The L. acidophilus NCFM® strain is usually studied together with B. lactis Bi-07 and B. lactis BI-04. The first two strains were studied by Ringel-Kulka et al. [60] in the functional disorders of the intestine, concluding that this probiotic combination reduces inflammatory symptoms and supports the role of probiotic bacteria in treating these disorders. Similarly, an experiment with weaned rats that were administered L. acidophilus NCFM® and B. lactis Bi-07 for 4 weeks showed an increase in carbohydrate metabolism with the consequent generation of SCFA and adenosine triphosphate in addition to an increase in Firmicutes. Our study partially supports these results, showing that the use of the combination of these strains, together with L. paracasei Lpc-37™ and BI-04™, generated an increase in butyrate in five of the six donors and a significant increase in the genera Bifidobacterium and Lactobacillus.

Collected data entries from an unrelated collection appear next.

Lemma fill_heap_ok srcs k : Forall src_ok srcs → ∃ h srcs', fill_heap input k srcs = Ok (h, srcs') ∧ length srcs' = length srcs ∧
  h.*1 ++ (srcs' ≫= left_of) ≡ₚ srcs ≫= left_of ∧
  (∀ i src, srcs' !! i = Some src → src_ok src ∧ (left_of src ≠ [] → ∃ x, (x, (k + i)%nat) ∈ h ∧ Forall (ordle x) (left_of src))) ∧
  ∀ x i, (x, i) ∈ h → (k ≤ i < k + length srcs)%nat ∧ ∀ src, srcs' !! (i - k)%nat = Some src → Forall (ordle x) (left_of src).
Proof.
  revert k. induction srcs as [|src srcs IH]; intros k Hs; cbn [fill_heap].
  { exists [], []. split_and!; try done; intros ? ? ?%elem_of_nil; done. }
  apply Forall_cons in Hs as [Hsrc Hs]. destruct (src_next_ok src Hsrc) as (r & -> & Hr). cbn [res_bind].
  destruct (IH (S k) Hs) as (h & rest & -> & Hlen & Hp & H1 & H2). cbn [res_bind].
  assert (∀ x i, (x, i) ∈ h → (S k ≤ i)%nat) as Hge by (intros x i Hi; destruct (H2 x i Hi); lia).
  destruct r as [[x src']|].
  - destruct Hr as (El & Hok & Hle). exists ((x, k) :: h), (src' :: rest). split; [done|]. split_and!; [simpl; lia| | |].
    + rewrite !bind_cons, El. simpl. constructor. rewrite <- Hp. rewrite !app_assoc. apply Permutation_app; [apply Permutation_app_comm|done].
    + intros [|i] s Hi; simpl in Hi.
      * injection Hi as <-. split; [done|]. intros _. exists x. rewrite Nat.add_0_r. split; [by left|done].
      * destruct (H1 i s Hi) as [Hok2 Hn]. split; [done|]. intros Hne. destruct (Hn Hne) as (y & Hy & Hyl). exists y. split; [right; by replace (k + S i)%nat with (S k + i)%nat by lia|done].
    + intros y i [[= -> ->]|Hi]%elem_of_cons; [split; [simpl; lia|rewrite Nat.sub_diag; intros s [= <-]; done]|].
      destruct (H2 y i Hi) as [Hb Hf]. split; [simpl; lia|]. intros s Hsi. apply Hf. replace (i - k)%nat with (S (i - S k)) in Hsi by lia. done.
  - exists h, (src :: rest). split; [done|]. split_and!; [simpl; lia| | |].
    + rewrite !bind_cons, Hr. done.
    + intros [|i] s Hi; simpl in Hi.
      * injection Hi as <-. split; [done|]. by rewrite Hr.
      * destruct (H1 i s Hi) as [Hok2 Hn]. split; [done|]. intros Hne. destruct (Hn Hne) as (y & Hy & Hyl). exists y. split; [by replace (k + S i)%nat with (S k + i)%nat by lia|done].
    + intros y i Hi. destruct (H2 y i Hi) as [Hb Hf]. split; [simpl; lia|]. intros s Hsi. apply Hf. replace (i - k)%nat with (S (i - S k)) in Hsi by lia. done.
Qed.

The same combination of four probiotic strains (L. acidophilus NCFM®, L. paracasei Lpc-37™, B. lactis Bi-07™, and B. lactis BI-04™) was studied by Ouwehand et al. [56], demonstrating the dose–response relationship in patients with symptoms of diarrhea associated with antibiotics and C. difficile, resulting in higher doses of the probiotic supplement being more effective than lower doses, affecting the relief of symptoms and its duration. The combination of these strains, in addition to helping us to achieve a balance in the intestinal microbiota, helps maintain immune system defenses and healthy respiratory functions [61]. Similar results were observed by Wolfe et al. [62], who observed apparent taxonomic differences between treatments and timepoints. Participants administered the probiotic combination had a reduction in Verrucomicrobiaceae at week 8, with a significant reduction in Bacteroides between weeks 0 and 4 in the probiotic-treated participants. Ruminococcus (family Lachnospiraceae) tended to be more abundant at week 8 than at week 4 within the placebo group and were more abundant at week 8 than at week 0 within the probiotic group. The results are similar to those of previous studies that have associated these taxa with probiotic use and with the mitigation of C. difficile infection symptoms.

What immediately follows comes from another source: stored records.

(* ===== verification/SparqlText.v ===== *)
(** * Texts of SPARQL statements

    Model of [trim] and [StatementAccumulator] of
    src/gengodb/execution/SparqlEngine.cpp: input comes in chunks and is cut into
    statements at the semicolons outside of braces, IRIs and strings. *)

From S2P Require Import Prelude Serialization GraphDataOps FuzzyTurtle.
From Stdlib Require Import Strings.Ascii.
From Stdlib Require Strings.String.
#[local] Open Scope Z_scope.
#[local] Open Scope list_scope.

#[global] Abbreviation text := (list ascii).

(** The blanks of [find_first_not_of] and [find_last_not_of]. *)
Definition isBlank (c : ascii) : bool := oneof [" "%char; chr 9; chr 13; newline] c.

Fixpoint ltrim (s : text) : text :=
  match s with
  | c :: s' => if isBlank c then ltrim s' else s
  | [] => []
  end.
(** Without the blanks at both ends. *)
Definition trim (s : text) : text :=
  match ltrim s with
  | [] => []
  | l => rev (ltrim (rev l))
  end.

Record StatementAccumulator := mkAcc { buf : text; depth : Z; inIri : bool; inStr : bool; strDelim : ascii }.
Definition newAccumulator : StatementAccumulator := mkAcc [] 0 false false (chr 0).

Definition push (a : StatementAccumulator) (c : ascii) : StatementAccumulator := mkAcc (buf a ++ [c]) (depth a) (inIri a) (inStr a) (strDelim a).
Definition set_iri (a : StatementAccumulator) (b : bool) : StatementAccumulator := mkAcc (buf a) (depth a) b (inStr a) (strDelim a).
Definition set_str (a : StatementAccumulator) (b : bool) (d : ascii) : StatementAccumulator := mkAcc (buf a) (depth a) (inIri a) b d.
Definition add_depth (a : StatementAccumulator) (d : Z) : StatementAccumulator := mkAcc (buf a) (depth a + d) (inIri a) (inStr a) (strDelim a).
Definition clear_buf (a : StatementAccumulator) : StatementAccumulator := mkAcc [] (depth a) (inIri a) (inStr a) (strDelim a).

(** [feed]; [comment] says that the loop over a comment is running.  The result
    is the list of statements and the accumulator afterwards. *)
Fixpoint feed_loop (comment : bool) (a : StatementAccumulator) (chunk : text) : list text * StatementAccumulator :=
  match chunk with
  | [] => ([], a)
  | c :: rest =>
      if comment then
        if eqc c newline then feed_loop false (push a newline) rest else feed_loop true a rest
      else if inIri a then
        let a := push a c in
        feed_loop false (if eqc c ">" then set_iri a false else a) rest
      else if inStr a then
        let a := push a c in
        match rest with
        | c' :: rest' =>
            if eqc c backslash then feed_loop false (push a c') rest'
            else feed_loop false (if eqc c (strDelim a) then set_str a false (strDelim a) else a) rest
        | [] => ([], if eqc c (strDelim a) then set_str a false (strDelim a) else a)
        end
      else if eqc c "#" then feed_loop true a rest
      else if eqc c "<" then feed_loop false (push (set_iri a true) c) rest
      else if eqc c quote2 || eqc c "'" then feed_loop false (push (set_str a true c) c) rest
      else if eqc c "{" then feed_loop false (push (add_depth a 1) c) rest
      else if eqc c "}" then feed_loop false (push (add_depth a (-1)) c) rest
      else if eqc c ";" && (depth a <=? 0) then
        let '(out, a') := feed_loop false (clear_buf a) rest in (buf a :: out, a')
      else feed_loop false (push a c) rest
  end.
Definition feed (a : StatementAccumulator) (chunk : text) : list text * StatementAccumulator := feed_loop false a chunk.

Definition hasPending (a : StatementAccumulator) : bool := existsb (λ c, negb (isBlank c)) (buf a).
Definition atTopLevel (a : StatementAccumulator) : bool := (depth a <=? 0) && negb (inIri a) && negb (inStr a).

(** The loop of the shell over its lines: the statements it executes. *)
Fixpoint feed_lines (a : StatementAccumulator) (lines : list text) : list text * StatementAccumulator :=
  match lines with
  | [] => ([], a)
  | line :: lines =>
      if atTopLevel a && bool_decide (trim line = String.list_ascii_of_string "exit") then ([], a)
      else
        let '(out, a) := feed a (line ++ [newline]) in
        let '(out', a) := feed_lines a lines in
        (out ++ out', a)
  end.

There is limited information on the use of probiotics to reduce the toxic metabolites of protein fermentation in humans. In a study with healthy participants, De Preter et al. [63] demonstrated that Lactobacillus casei and Bifidobacterium breve significantly decreased urinary p-cresol and favorably affected ammonia metabolism. In our study, the toxic metabolites produced by protein fermentation were not directly measured, but the related markers were evaluated, demonstrating that of the three products studied, only the combination of the four probiotic strains was capable of reducing BCFA and NH4+ levels, which is also associated with beneficial effects for the individual.
Shifts in community composition were also assessed in the study and the referenced studies. Given that the human gut microbiome is composed of a small number of bacterial phyla, more specifically Bacteroidetes, Firmicutes, Actinobacteria, Verrucomicrobia, and Proteobacteria, the specific groups targeted in this study covered the main phyla. Bacteroidetes spp., one of the dominant bacterial phyla in the gut, has members (Bacteroides) capable of producing acetate and/or propionate and have an advanced enzymatic toolkit, enabling them to degrade complex molecules. Although Bacteroides is mainly associated with the digestion of dietary fiber, the genus can also incorporate amino acids, which can be used as an energy source and for maintaining cell structures. Another of the dominant bacterial phyla in this habitat is the Firmicutes phylum, which encompasses a collection of bacteria with highly diverse metabolite production capabilities. The phylum contains acetate-producers (e.g., Acidaminococcaceae and Christensenellaceae), lactate-producers (e.g., Lactobacillaceae and Eubacteriaceae), propionate-producers (e.g., Veillonellaceae and Acidaminococcaceae), and butyrate-producers (e.g., Lachnospiraceae and Ruminococcaceae). However, none of the treatments affected the growth of Bacteroidetes or Firmicutes spp.
Lactobacilli and bifidobacteria, regarded as beneficial saccharolytic bacteria that can produce lactate and acetate, significantly increased their abundance after probiotic exposure, mainly due to the combination of the four probiotic strains. This study was unable to determine whether the significant increase in these bacteria was due to the incorporation of the probiotic strains into the model’s intestinal microbiome or whether they exerted their effect on species already present in the intestinal biofilm. This study also considered A. muciniphila, a propionate producer and mucin-degrading bacterium typically prevalent in the distal colon region, whose presence in the gut is associated with health benefits, given that inverse relationships between the colonization of A. muciniphila and inflammatory conditions or obesity have been observed [64]. Although the bacteria was detected in most of the donors in our study, its abundance did not vary due to the effect of the probiotic strains.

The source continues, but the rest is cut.